Exercise directions
Of the records that follow, copy only the lines from the line containing "Lemma insert_sorted (x" to the line containing "simpl. rewrite (IH", both included, exactly as written.

(Records contained in a dataset)
..............................

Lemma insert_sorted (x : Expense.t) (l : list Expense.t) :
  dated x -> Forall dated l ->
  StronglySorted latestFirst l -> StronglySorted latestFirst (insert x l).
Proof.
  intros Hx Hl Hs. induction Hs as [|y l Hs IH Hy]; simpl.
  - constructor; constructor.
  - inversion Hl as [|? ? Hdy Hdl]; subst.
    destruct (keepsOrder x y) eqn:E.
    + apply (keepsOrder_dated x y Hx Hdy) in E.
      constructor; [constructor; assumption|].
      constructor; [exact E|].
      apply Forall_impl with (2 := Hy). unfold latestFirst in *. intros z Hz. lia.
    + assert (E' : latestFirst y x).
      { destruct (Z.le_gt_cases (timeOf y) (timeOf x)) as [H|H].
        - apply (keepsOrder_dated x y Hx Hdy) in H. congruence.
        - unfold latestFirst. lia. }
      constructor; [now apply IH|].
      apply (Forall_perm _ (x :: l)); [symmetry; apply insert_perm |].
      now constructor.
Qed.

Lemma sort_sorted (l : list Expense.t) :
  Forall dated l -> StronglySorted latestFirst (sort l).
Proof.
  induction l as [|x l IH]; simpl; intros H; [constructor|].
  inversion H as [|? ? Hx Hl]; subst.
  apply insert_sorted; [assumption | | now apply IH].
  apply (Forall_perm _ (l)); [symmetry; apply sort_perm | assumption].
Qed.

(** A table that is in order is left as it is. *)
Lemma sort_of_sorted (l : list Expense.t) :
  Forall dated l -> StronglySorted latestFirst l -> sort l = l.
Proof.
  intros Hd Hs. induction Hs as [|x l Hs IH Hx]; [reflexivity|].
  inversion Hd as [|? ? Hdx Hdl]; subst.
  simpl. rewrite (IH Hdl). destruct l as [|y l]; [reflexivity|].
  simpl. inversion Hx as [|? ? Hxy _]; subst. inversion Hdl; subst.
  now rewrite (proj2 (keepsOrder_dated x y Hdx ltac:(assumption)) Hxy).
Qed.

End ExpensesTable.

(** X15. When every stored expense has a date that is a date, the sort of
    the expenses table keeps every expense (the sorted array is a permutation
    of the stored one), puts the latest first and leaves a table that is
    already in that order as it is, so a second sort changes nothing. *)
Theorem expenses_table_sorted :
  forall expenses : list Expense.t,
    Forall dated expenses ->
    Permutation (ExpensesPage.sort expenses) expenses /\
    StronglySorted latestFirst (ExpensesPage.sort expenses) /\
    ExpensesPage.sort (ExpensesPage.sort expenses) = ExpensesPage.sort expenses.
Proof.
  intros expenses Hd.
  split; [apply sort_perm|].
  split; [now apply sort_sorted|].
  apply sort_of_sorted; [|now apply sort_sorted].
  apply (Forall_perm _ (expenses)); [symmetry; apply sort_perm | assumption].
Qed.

..............................

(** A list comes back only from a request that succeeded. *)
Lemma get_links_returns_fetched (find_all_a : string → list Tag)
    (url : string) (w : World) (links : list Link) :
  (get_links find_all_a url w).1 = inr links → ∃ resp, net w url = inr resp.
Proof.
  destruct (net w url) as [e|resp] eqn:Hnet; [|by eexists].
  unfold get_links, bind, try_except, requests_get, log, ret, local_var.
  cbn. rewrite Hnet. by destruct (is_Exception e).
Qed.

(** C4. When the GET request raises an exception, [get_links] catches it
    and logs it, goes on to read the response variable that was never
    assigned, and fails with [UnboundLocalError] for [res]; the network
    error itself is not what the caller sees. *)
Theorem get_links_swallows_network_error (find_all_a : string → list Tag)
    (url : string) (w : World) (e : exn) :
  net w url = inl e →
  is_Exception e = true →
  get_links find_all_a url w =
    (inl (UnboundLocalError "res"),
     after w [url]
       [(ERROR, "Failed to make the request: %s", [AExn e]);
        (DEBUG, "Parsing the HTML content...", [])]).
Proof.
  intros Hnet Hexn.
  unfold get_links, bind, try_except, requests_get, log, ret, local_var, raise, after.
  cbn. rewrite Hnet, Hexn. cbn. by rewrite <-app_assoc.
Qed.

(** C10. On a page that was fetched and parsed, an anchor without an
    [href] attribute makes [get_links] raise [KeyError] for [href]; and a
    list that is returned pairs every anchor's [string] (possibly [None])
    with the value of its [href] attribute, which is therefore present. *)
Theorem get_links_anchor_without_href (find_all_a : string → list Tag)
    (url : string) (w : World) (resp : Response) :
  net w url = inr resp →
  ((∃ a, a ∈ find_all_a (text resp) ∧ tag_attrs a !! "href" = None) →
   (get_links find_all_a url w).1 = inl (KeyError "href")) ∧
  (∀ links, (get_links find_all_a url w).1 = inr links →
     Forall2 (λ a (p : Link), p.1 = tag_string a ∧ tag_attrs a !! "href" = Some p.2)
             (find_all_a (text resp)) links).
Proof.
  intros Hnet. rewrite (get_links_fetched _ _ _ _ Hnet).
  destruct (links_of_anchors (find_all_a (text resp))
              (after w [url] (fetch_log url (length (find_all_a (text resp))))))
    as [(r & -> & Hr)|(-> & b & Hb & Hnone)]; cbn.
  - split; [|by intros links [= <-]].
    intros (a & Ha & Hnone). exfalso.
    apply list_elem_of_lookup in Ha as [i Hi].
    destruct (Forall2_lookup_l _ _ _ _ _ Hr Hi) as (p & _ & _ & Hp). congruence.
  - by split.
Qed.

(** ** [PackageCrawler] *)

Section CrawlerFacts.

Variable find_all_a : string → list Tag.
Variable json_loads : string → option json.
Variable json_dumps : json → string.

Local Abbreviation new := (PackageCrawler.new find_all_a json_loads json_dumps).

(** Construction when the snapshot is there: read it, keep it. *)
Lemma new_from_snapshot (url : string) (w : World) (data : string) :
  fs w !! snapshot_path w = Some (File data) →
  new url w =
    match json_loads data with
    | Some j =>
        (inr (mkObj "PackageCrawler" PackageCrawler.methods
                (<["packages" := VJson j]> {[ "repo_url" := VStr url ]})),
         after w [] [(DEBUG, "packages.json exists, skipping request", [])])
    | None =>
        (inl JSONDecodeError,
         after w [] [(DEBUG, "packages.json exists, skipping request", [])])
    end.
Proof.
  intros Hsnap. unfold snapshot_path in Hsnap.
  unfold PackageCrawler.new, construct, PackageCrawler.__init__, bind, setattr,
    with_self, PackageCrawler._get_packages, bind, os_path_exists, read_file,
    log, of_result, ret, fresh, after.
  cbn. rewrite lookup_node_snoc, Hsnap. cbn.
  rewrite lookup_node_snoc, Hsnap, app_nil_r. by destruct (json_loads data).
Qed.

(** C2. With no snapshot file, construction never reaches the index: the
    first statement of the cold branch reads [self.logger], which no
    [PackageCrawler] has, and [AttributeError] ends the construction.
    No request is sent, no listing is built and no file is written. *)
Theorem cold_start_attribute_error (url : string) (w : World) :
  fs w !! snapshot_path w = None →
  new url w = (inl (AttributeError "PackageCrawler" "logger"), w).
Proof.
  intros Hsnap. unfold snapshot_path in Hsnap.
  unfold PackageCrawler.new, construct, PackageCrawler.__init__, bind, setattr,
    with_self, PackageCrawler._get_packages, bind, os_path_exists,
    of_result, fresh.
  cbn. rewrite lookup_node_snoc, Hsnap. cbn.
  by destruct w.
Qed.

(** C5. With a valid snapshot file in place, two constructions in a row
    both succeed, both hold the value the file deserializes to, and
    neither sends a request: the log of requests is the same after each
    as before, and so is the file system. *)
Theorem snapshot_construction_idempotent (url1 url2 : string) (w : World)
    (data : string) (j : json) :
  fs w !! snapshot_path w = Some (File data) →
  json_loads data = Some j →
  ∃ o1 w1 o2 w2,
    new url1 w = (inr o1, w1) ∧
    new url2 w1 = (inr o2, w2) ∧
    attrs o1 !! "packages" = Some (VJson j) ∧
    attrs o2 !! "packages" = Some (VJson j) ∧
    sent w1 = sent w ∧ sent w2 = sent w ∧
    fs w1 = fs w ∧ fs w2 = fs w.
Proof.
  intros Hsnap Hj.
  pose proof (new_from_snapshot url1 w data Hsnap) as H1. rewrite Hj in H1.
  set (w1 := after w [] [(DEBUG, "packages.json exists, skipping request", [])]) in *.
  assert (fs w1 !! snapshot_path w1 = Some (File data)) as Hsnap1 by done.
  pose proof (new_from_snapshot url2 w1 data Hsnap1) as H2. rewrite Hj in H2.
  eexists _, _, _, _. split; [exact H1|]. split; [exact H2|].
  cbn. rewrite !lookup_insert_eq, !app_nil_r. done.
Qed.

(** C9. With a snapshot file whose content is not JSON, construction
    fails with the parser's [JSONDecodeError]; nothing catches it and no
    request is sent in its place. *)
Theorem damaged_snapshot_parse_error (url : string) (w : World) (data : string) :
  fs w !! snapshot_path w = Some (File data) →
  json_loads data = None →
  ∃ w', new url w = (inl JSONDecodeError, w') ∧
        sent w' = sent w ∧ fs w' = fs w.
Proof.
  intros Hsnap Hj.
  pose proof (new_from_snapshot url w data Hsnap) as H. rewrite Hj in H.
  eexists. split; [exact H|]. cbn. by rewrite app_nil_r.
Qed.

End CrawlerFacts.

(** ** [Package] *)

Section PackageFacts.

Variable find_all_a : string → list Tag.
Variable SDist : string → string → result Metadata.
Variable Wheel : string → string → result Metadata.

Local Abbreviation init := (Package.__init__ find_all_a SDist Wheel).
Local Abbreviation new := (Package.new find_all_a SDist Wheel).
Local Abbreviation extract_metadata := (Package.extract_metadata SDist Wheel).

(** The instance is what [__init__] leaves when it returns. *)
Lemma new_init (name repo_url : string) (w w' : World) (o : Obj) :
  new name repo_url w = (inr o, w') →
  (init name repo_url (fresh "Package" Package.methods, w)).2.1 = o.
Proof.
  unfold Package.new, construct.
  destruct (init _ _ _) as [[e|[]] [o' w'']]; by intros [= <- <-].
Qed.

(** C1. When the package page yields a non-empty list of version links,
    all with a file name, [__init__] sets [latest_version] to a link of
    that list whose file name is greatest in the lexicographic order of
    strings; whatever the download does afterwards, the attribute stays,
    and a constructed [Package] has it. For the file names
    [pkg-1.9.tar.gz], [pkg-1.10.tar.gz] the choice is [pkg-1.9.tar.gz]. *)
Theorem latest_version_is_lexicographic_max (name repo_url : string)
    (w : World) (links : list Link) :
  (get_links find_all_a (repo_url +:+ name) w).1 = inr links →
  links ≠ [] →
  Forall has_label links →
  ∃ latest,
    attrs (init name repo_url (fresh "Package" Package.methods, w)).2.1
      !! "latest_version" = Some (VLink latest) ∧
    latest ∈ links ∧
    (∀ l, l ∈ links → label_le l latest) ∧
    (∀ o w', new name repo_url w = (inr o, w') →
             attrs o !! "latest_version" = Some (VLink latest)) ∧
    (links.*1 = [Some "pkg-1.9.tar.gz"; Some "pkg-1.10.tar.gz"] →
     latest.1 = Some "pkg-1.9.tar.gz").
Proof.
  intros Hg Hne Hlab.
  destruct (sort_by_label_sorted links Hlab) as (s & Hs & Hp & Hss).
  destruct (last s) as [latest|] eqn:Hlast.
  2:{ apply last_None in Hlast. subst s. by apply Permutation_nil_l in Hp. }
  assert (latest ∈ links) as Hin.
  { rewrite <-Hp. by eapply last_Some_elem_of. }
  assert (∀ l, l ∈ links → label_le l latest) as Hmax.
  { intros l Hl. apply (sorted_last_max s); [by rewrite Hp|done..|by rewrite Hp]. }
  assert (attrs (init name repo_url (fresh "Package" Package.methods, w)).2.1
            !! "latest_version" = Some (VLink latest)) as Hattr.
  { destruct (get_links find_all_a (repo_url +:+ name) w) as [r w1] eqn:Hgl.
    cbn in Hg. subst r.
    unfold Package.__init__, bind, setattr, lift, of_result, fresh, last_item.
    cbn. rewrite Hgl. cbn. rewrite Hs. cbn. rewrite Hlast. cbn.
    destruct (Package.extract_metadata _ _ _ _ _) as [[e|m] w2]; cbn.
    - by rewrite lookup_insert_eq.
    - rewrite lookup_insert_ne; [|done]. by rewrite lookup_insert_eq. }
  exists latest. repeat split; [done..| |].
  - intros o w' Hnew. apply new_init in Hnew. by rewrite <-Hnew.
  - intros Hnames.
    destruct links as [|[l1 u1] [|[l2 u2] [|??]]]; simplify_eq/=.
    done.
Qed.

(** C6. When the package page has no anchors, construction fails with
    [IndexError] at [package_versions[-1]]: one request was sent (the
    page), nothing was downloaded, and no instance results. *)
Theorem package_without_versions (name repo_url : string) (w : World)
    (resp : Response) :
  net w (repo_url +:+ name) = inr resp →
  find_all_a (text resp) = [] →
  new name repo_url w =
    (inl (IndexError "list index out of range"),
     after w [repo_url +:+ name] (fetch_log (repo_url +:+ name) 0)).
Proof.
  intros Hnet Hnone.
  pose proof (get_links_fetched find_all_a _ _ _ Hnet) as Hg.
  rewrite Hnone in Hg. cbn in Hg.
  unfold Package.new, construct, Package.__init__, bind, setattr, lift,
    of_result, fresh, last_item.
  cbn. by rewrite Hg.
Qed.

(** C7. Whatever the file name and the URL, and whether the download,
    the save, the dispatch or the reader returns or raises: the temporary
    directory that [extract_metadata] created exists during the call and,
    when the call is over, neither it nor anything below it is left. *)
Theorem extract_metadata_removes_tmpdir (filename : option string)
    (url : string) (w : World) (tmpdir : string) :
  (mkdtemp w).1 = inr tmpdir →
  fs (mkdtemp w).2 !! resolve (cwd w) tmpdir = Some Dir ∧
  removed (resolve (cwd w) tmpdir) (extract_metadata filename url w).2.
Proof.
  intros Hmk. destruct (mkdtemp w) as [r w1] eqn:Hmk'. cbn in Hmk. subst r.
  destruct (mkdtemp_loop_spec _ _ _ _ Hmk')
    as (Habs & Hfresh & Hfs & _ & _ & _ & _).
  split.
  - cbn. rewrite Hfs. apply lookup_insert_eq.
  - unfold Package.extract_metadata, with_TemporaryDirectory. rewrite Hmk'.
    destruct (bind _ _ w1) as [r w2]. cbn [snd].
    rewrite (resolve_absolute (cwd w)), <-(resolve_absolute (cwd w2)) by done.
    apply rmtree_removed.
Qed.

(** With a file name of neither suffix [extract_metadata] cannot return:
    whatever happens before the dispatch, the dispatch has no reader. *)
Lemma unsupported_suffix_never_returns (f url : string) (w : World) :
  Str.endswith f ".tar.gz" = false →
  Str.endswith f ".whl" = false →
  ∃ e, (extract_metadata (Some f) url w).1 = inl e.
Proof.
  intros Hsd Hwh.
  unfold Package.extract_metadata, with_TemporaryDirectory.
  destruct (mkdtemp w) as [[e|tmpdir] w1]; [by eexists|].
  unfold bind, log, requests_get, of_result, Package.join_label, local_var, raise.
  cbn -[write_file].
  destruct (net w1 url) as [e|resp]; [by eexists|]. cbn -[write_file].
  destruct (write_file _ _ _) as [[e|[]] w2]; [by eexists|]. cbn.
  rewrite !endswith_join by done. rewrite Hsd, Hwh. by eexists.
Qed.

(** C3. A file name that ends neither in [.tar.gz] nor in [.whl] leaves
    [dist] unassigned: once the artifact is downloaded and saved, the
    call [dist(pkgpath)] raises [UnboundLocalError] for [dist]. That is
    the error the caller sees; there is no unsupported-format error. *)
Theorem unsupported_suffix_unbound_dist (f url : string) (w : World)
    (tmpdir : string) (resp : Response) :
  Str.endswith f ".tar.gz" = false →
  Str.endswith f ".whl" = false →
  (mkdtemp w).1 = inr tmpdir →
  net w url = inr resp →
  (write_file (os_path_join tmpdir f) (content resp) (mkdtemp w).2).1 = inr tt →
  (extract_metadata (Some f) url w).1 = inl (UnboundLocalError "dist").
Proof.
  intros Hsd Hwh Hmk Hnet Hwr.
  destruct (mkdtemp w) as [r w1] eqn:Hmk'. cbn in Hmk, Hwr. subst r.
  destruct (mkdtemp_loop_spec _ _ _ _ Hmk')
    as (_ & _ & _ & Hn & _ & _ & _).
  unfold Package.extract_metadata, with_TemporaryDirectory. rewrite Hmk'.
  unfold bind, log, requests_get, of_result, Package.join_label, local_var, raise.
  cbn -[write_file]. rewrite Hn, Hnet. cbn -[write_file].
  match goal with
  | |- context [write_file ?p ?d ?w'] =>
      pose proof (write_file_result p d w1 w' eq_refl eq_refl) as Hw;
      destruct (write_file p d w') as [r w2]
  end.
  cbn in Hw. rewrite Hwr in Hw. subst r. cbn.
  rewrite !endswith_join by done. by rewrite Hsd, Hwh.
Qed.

..............................

Exercise result
Lemma insert_sorted (x : Expense.t) (l : list Expense.t) :
  dated x -> Forall dated l ->
  StronglySorted latestFirst l -> StronglySorted latestFirst (insert x l).
Proof.
  intros Hx Hl Hs. induction Hs as [|y l Hs IH Hy]; simpl.
  - constructor; constructor.
  - inversion Hl as [|? ? Hdy Hdl]; subst.
    destruct (keepsOrder x y) eqn:E.
    + apply (keepsOrder_dated x y Hx Hdy) in E.
      constructor; [constructor; assumption|].
      constructor; [exact E|].
      apply Forall_impl with (2 := Hy). unfold latestFirst in *. intros z Hz. lia.
    + assert (E' : latestFirst y x).
      { destruct (Z.le_gt_cases (timeOf y) (timeOf x)) as [H|H].
        - apply (keepsOrder_dated x y Hx Hdy) in H. congruence.
        - unfold latestFirst. lia. }
      constructor; [now apply IH|].
      apply (Forall_perm _ (x :: l)); [symmetry; apply insert_perm |].
      now constructor.
Qed.

Lemma sort_sorted (l : list Expense.t) :
  Forall dated l -> StronglySorted latestFirst (sort l).
Proof.
  induction l as [|x l IH]; simpl; intros H; [constructor|].
  inversion H as [|? ? Hx Hl]; subst.
  apply insert_sorted; [assumption | | now apply IH].
  apply (Forall_perm _ (l)); [symmetry; apply sort_perm | assumption].
Qed.

(** A table that is in order is left as it is. *)
Lemma sort_of_sorted (l : list Expense.t) :
  Forall dated l -> StronglySorted latestFirst l -> sort l = l.
Proof.
  intros Hd Hs. induction Hs as [|x l Hs IH Hx]; [reflexivity|].
  inversion Hd as [|? ? Hdx Hdl]; subst.
  simpl. rewrite (IH Hdl). destruct l as [|y l]; [reflexivity|].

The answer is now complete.